(Source information)

(* ===== verification/_CoqProject ===== *)
-Q . S2P
Prelude.v
PyDict.v
Json.v
Paths.v
PyInt.v
Models.v
Lifecycle.v
Planes.v
Agents.v
ToolPlane.v
Policy.v
Binding.v
Authority.v
Evidence.v
Capabilities.v
CapabilityModels.v
NetworkGuard.v
FilesystemGuard.v
ResourceControls.v
Descriptor.v
Executor.v
ProcessSandbox.v
Findings.v
Risk.v
Sessions.v
Detection.v
Coordinator.v
ResourceIdentity.v
SandboxRunner.v
AuditTrail.v
Runtime.v
RuntimeSafety.v
RuntimeLiveness.v
AgentRuntime.v
Auth.v
Bootstrap.v
Scenarios.v
ScenarioRunner.v
Telemetry.v
SqlStore.v
SqlSessions.v
SqlPlanes.v
Approvals.v
SqlApprovals.v
Management.v
Containment.v
Platform.v
Composition.v
Version.v
SqlEvidence.v
SqlTools.v
Inventory.v
DevCredentials.v
Schema.v
Migrations.v
GenerationMigration.v
Defaults.v
Probes.v
Providers.v
SqlEngine.v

(End Source information)

* What you need to do *
Write the material out once more so that every line matches the original.

* Output for this task *
(* ===== verification/_CoqProject ===== *)
-Q . S2P
Prelude.v
PyDict.v
Json.v
Paths.v
PyInt.v
Models.v
Lifecycle.v
Planes.v
Agents.v
ToolPlane.v
Policy.v
Binding.v
Authority.v
Evidence.v
Capabilities.v
CapabilityModels.v
NetworkGuard.v
FilesystemGuard.v
ResourceControls.v
Descriptor.v
Executor.v
ProcessSandbox.v
Findings.v
Risk.v
Sessions.v
Detection.v
Coordinator.v
ResourceIdentity.v
SandboxRunner.v
AuditTrail.v
Runtime.v
RuntimeSafety.v
RuntimeLiveness.v
AgentRuntime.v
Auth.v
Bootstrap.v
Scenarios.v
ScenarioRunner.v
Telemetry.v
SqlStore.v
SqlSessions.v
SqlPlanes.v
Approvals.v
SqlApprovals.v
Management.v
Containment.v
Platform.v
Composition.v
Version.v
SqlEvidence.v
SqlTools.v
Inventory.v
DevCredentials.v
Schema.v
Migrations.v
GenerationMigration.v
Defaults.v
Probes.v
Providers.v
SqlEngine.v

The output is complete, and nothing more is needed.